Kreuzfahrt zwischen den Welten

Aus der beliebten Reihe Gespielt, Gelitten, Geleitet, heute Kreuzfahrt zwischen den Welten.

Dein Magen ist verkrampft und der Wunsch dich zu übergeben grenzenlos, deine Glieder sind schwer wie Blei – kurz du erinnerst dich nicht daran, dass es dir jemals schlimmer ging. Wobei das ein guter Punkt ist, wie es dir langsam dämmert, während du dich aufrichtest und umsiehst. Wie bist du hierher gekommen? Und wer sind die anderen Gestalten, die sich dort langsam erheben? Ihnen scheint es nicht besser zu gehen.

Du Blickst dich um: große Tische, gut gepolsterte Stühle, eine Bar und am Kopfende des Saals eine Glaswand, die einen Blick auf das Meer erlaubt und den Himmel. Mehr auf den Himmel als auf das Meer.

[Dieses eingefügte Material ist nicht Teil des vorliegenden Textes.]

Lemma push_turn d m o c secs s t data :
  let e := Entry FDB_TSL_WRITE t data in
  let g := geo (parent d) in
  ts_state d m o c secs -> secs !! c = Some s -> rollover d = true ->
  entry_ok e -> last_time d < t -> len data <= max_len d ->
  free_space (ts_sec_size d) (ss_log s ++ [e]) < 0 -> 0 <= free_space (ts_sec_size d) [e] ->
  (S c = length secs)%nat ->
  wp (tsl_append (blob_of data) (Some t))
     (pushed d e ((o + 1) mod sector_count g, c,
        tail (<[c := SecState FDB_SECTOR_STORE_FULL (ss_start s) (ss_log s)]> secs) ++
        [SecState FDB_SECTOR_STORE_USING t [e]])) d.
Proof.
  intros e g H Hc Hroll Hok Hlt Hml Hfull Hfit Hn.
  pose proof (ring_log_at _ _ _ _ (tt_ring _ _ _ _ _ H)) as Hra. fold g in Hra.
  pose proof (ra_geom _ _ _ _ Hra) as Hg. pose proof (sector_count_two _ Hg) as Hn2.
  pose proof (ra_count _ _ _ _ Hra) as Hcount.
  assert (ring_addr g o (Z.of_nat c + 1) = ring_addr g o (Z.of_nat 0)) as Ea.
  { rewrite <- (ring_addr_turn g o (Z.of_nat 0)) by done. f_equal. lia. }
  assert (ring_addr g o (Z.of_nat c + 1) =
          ring_addr g ((o + 1) mod sector_count g) (Z.of_nat c)) as Ea1 by (by rewrite ring_addr_shift).
  destruct secs as [|s2 secs]; [done|]. cbn [length] in Hn, Hcount.
  destruct c as [|c]; [lia|].
  assert (ss_status s2 = FDB_SECTOR_STORE_FULL) as Hst2
    by (apply (rs_full _ _ (tt_shape _ _ _ _ _ H) 0%nat); [done|lia]).
  eapply (push_full d m o (S c) (s2 :: secs) s s2 0); try done.
  intros Hu Hne d' m' Hc' Hcf Hl Hlen Ho Hout. rewrite decide_False in Ho by congruence.
  fold g in Hc', Ho, Hout |- *. rewrite Ea1 in Hc', Hout. pose proof (ts_config_geo _ _ Hcf) as Hg'. fold g in Hg'.
  pose proof (cl_at _ _ _ _ _ _ Hc') as Hat. rewrite (ts_config_size _ _ Hcf) in Hat.
  pose proof (ring_at_closed _ _ _ _ _ _ Hra Hc Hu Hne) as Hra1.
  change (<[S c := ?x]> (s2 :: secs)) with (s2 :: <[c := x]> secs) in Hra1 |- *. cbn [tail].
  set (secs1 := <[c := _]> secs) in *. pose proof (ring_at_rotate _ _ _ _ _ Hra1) as Hra2.
  assert (length secs1 = S c) as Hl1 by (unfold secs1; rewrite length_insert; lia).
  split; [done|]. split; [done|]. split; [done|]. exists m'. set (new := SecState _ t [e]).
  eapply (ts_state_intro d' m' _ (S c) _ new); rewrite ?Hg'; try done.
  - replace (secs1 ++ [new]) with (<[S c := new]> (secs1 ++ [s2])).
    + eapply (ring_at_update g _ m' _ _ (S c)); [exact Hra2|rewrite length_app; cbn; lia| |exact Hout|exact Hat].
      rewrite Hlen, (ra_len _ _ _ _ Hra2). apply (ra_len _ _ _ _ Hra).
    + rewrite insert_app_r_alt by lia. rewrite Hl1, Nat.sub_diag. done.
  - rewrite <- Hl1. apply ring_shape_turn; [|done]. intros k x Hx. destruct (decide (k = c)) as [->|Hne'].
    + unfold secs1 in Hx. rewrite list_lookup_insert_eq in Hx by (unfold secs1 in Hl1; rewrite length_insert in Hl1; lia).
      by injection Hx as <-.
    + unfold secs1 in Hx. pose proof (lookup_lt_Some _ _ _ Hx) as Hk. fold secs1 in Hk.
      rewrite list_lookup_insert_ne in Hx by done.
      apply (rs_full _ _ (tt_shape _ _ _ _ _ H) (S k)); [done|]. unfold secs1 in Hk, Hl1. lia.
  - rewrite lookup_app_r by lia. by rewrite Hl1, Nat.sub_diag.
  - rewrite Ho, ring_addr_shift by done. rewrite <- (ring_addr_turn g o (0 + 1)) by done. f_equal. lia.
Qed.
Lemma cur_index_pos g m o c secs :
  ring_at g m o secs -> (c < length secs)%nat ->
  (cur_index g o c < Z.to_nat (sector_count g))%nat /\ ring_pos g o (cur_index g o c) = c /\
  Z.of_nat (cur_index g o c) * sec_size g = ring_addr g o (Z.of_nat c).
Proof.
  intros [Hg Hl _ Hn Ho _] Hc. pose proof (sector_count_two _ Hg). unfold cur_index, ring_pos, ring_addr.
  pose proof (Z.mod_pos_bound (o + Z.of_nat c) (sector_count g) ltac:(lia)). rewrite !Z2Nat.id by lia.
  split; [lia|]. split; [|done].
  rewrite Zminus_mod_idemp_l. replace (o + Z.of_nat c - o) with (Z.of_nat c) by lia. rewrite Z.mod_small by lia. lia.
Qed.

(** The states of the sectors in the order of their addresses. *)
Lemma scan_status g m o c secs i s :
  ring_at g m o secs -> ring_shape secs c -> in_order o c secs ->
  (i < Z.to_nat (sector_count g))%nat -> secs !! ring_pos g o i = Some s ->
  ((i < cur_index g o c)%nat -> ss_status s = FDB_SECTOR_STORE_FULL) /\
  ((cur_index g o c < i)%nat ->
     ss_status s = if decide (S c = length secs) then FDB_SECTOR_STORE_FULL else FDB_SECTOR_STORE_EMPTY).
Proof.
  intros H Hs Hio Hi Hk. pose proof (ra_geom _ _ _ _ H) as Hg. pose proof (ra_count _ _ _ _ H) as Hn.
  destruct (rs_cur _ _ Hs) as (sc & Hc & _). apply lookup_lt_Some in Hc.
  destruct (cur_index_pos g m o c secs H Hc) as (Hic & Hpc & _).
  pose proof (lookup_lt_Some _ _ _ Hk) as Hlt.
  assert (i <> cur_index g o c -> ring_pos g o i <> c) as Hne
    by (intros Hne E; apply Hne; rewrite <- Hpc in E; by apply (ring_pos_inj g o)).
  destruct (decide (S c = length secs)) as [E|E].
  - split; intros Hlt'; apply (rs_full _ _ Hs _ _ Hk); specialize (Hne ltac:(lia)); lia.
  - destruct Hio as [-> | ?]; [|done]. assert (cur_index g 0 c = c) as Ec.
    { unfold cur_index. rewrite Z.add_0_l, Z.mod_small by lia. lia. }
    assert (ring_pos g 0 i = i) as Ei by (unfold ring_pos; rewrite Z.sub_0_r, Z.mod_small by lia; lia).
    rewrite Ec, Ei in *. split; intros; [by apply (rs_full _ _ Hs i)|by apply (rs_empty _ _ Hs i)].
Qed.
Section whole.
Context d (m : list Z) (o : Z) (secs : list sector_state) (c : nat) (from to : Z).
Context (H : ring_log d m o secs) (Hshape : ring_shape secs c) (Hq : queryable (geo (parent d)) from to secs).
Context (Huse : to < from -> exists s, secs !! c = Some s /\ ss_status s = FDB_SECTOR_STORE_USING).
Notation g := (geo (parent d)).
Notation part := (query_part g o from to secs c).

Lemma query_pos_before k j :
  (k < j < length secs)%nat -> (c < length secs)%nat -> part j <> [] ->
  if from <=? to then (query_pos from to (length secs) c k < query_pos from to (length secs) c j)%nat
  else (query_pos from to (length secs) c j < query_pos from to (length secs) c k)%nat.
Proof.
  intros Hkj Hc Hne. unfold query_part, query_pos, ordered in *. destruct (from <=? to); [lia|].
  assert (j <= c)%nat as Hj.
  { destruct (decide (j <= c)%nat); [done|]. exfalso. apply Hne. unfold back_pos. rewrite (proj2 (Nat.leb_gt _ _)) by lia.
    rewrite (part_at_empty m g o secs c); [done| |done|lia]. intros q x Hx. by destruct (rl_secs _ _ _ _ H q x Hx). }
  unfold back_pos. rewrite !(proj2 (Nat.leb_le _ _)) by lia. lia.
Qed.

Lemma in_part k t :
  In t (part k) -> exists p s e, p = query_pos from to (length secs) c k /\ secs !! p = Some s /\ In e (ss_log s) /\
    tsl_time t = e_time e.
Proof.
  unfold query_part. rewrite in_ordered. unfold part_at. intros Ht.
  destruct (secs !! query_pos from to (length secs) c k) as [s|] eqn:Es; [|destruct Ht].
  apply in_sector_tsls in Ht as (i & e & He & Htt & _). exists (query_pos from to (length secs) c k), s, e.
  split_and!; try done. by apply list_elem_of_In, (list_elem_of_lookup_2 _ i).
Qed.

Lemma query_goes k j t t' :
  (k < j < length secs)%nat -> (c < length secs)%nat -> In t (part k) -> In t' (part j) -> goes from to t t'.
Proof.
  intros Hkj Hc Ht Ht'. assert (part j <> []) as Hne by (intros E; by rewrite E in Ht').
  pose proof (query_pos_before k j Hkj Hc Hne) as Hpos.
  destruct (in_part k t Ht) as (p & s & e & -> & Hs & He & Et). destruct (in_part j t' Ht') as (p' & s' & e' & -> & Hs' & He' & Et').
  unfold goes. rewrite Et, Et'. destruct (from <=? to).
  - by apply (increasing_parts secs _ _ s s' e e' (qy_increasing _ _ _ _ Hq) Hs Hs').
  - by apply (increasing_parts secs _ _ s' s e' e (qy_increasing _ _ _ _ Hq) Hs' Hs).
Qed.

Lemma query_concat : (c < length secs)%nat ->
  concat (map part (seq 0 (length secs))) = ordered from to (ring_tsls g o secs).
Proof.
  intros Hc. unfold query_part, query_pos, ordered. destruct (from <=? to); [by rewrite ring_tsls_parts|].
  rewrite (ring_tsls_used d m o secs c H Hshape), rev_parts.
  assert (seq 0 (length secs) = seq 0 (S c) ++ seq (S c) (length secs - S c)) as ->
    by (rewrite <- seq_app; f_equal; lia).
  rewrite map_app, concat_app. rewrite <- app_nil_r. f_equal.
  - f_equal. apply map_ext_in. intros j Hj%in_seq. unfold back_pos. by rewrite (proj2 (Nat.leb_le _ _)) by lia.
  - apply concat_nil_Forall, Forall_map, Forall_forall. intros j Hj%elem_of_seq. unfold compose, back_pos.
    rewrite (proj2 (Nat.leb_gt _ _)) by lia.
    rewrite (part_at_empty m g o secs c); [done| |done|lia]. intros q x Hx. by destruct (rl_secs _ _ _ _ H q x Hx).
Qed.

Lemma query_ends_empty j i : (c < length secs)%nat -> (j <= i < length secs)%nat ->
  query_ends from to secs c j = true -> part i = [].
Proof.
  intros Hc Hji Hends. pose proof (fun p => part_at_empty m g o secs c p (fun q x Hx => proj1 (rl_secs _ _ _ _ H q x Hx)) Hshape) as Hnil.
  unfold query_ends in Hends.
  destruct (query_addr_pos d m o secs c from to j H Hc ltac:(lia)) as [Hpj _].
  destruct (lookup_lt_is_Some_2 secs _ Hpj) as [s Hs]. rewrite Hs in Hends. apply bool_decide_eq_true_1 in Hends.
  assert (part_at g o secs (query_pos from to (length secs) c j) = []) as Hj.
  { unfold part_at. rewrite Hs. cbn [from_option]. destruct (rl_secs _ _ _ _ H _ s Hs) as [Hat _].
    destruct (sa_empty _ _ _ _ _ _ Hat Hends) as [El _]. unfold ring_part, sector_tsls. by rewrite El. }
  assert (query_pos from to (length secs) c i = query_pos from to (length secs) c j \/
          (c < query_pos from to (length secs) c i)%nat) as [E|Hlt].
  2:{ unfold query_part. rewrite E, Hj. unfold ordered. by destruct (from <=? to). }
  2:{ unfold query_part. rewrite Hnil by done. unfold ordered. by destruct (from <=? to). }
  destruct (decide (i = j)) as [->|Hne]; [by left|]. right.
  assert (c <= query_pos from to (length secs) c j)%nat as Hcj.
  { destruct (decide (c <= query_pos from to (length secs) c j)%nat); [done|].
    rewrite (rs_full _ _ Hshape _ s Hs) in Hends by lia. done. }
  unfold query_pos in *. destruct (Z.leb_spec from to); [lia|]. unfold back_pos in *.
  destruct (Nat.leb_spec j c).
  - assert (j = 0%nat) as -> by lia. rewrite Nat.sub_0_r in Hs. destruct (Huse ltac:(lia)) as (s' & Hs' & Hu).
    rewrite Hs in Hs'. injection Hs' as <-. by rewrite Hu in Hends.
  - rewrite (proj2 (Nat.leb_gt i c)) by lia. lia.
Qed.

Du stehst auf, stolperst – der Boden ist kaum merklich geneigt, aber du bist noch zu mitgenommen, um bei dieser schwachen Neigung bereits wieder sicher zu stehen. Na gut – noch einmal kurz auf den nächsten Stuhl setzen und ganz langsam. Da waren doch noch andere, oder? Du blickst dich um und sie scheinen einen ähnlichen Gedanken gehabt zu haben. Ihr sitzt um den Tisch, euch schweigend anblickend, wie im Wettstreit, wer wohl am elendsten aussieht.

Eine verbindende Sache steht euch allen ins Gesicht geschrieben: Was ist hier los? Und warum scheinen die Fremden so vertraut? Und gab es in der Welt nicht mal mehr Farbtöne als Schwarz-weiß-violett? …

Schon lange ist Don’t rest your Head eines meiner liebsten Spiele. Nur lief es nie ganz so rund und manche Regel war mir auch nie ganz klar. Bis zum heutigen Tag. Auf dem Rollenspieltreffen habe ich in einer Runde DRYH mitgespielt. Zwar nicht in der Irren Stadt sondern auf einen Schiff und wir waren alle bereits tot.

Aber es hat klick gemacht, alles was bis dato noch unklar war, klärte sich von alleine. So kann es gehen.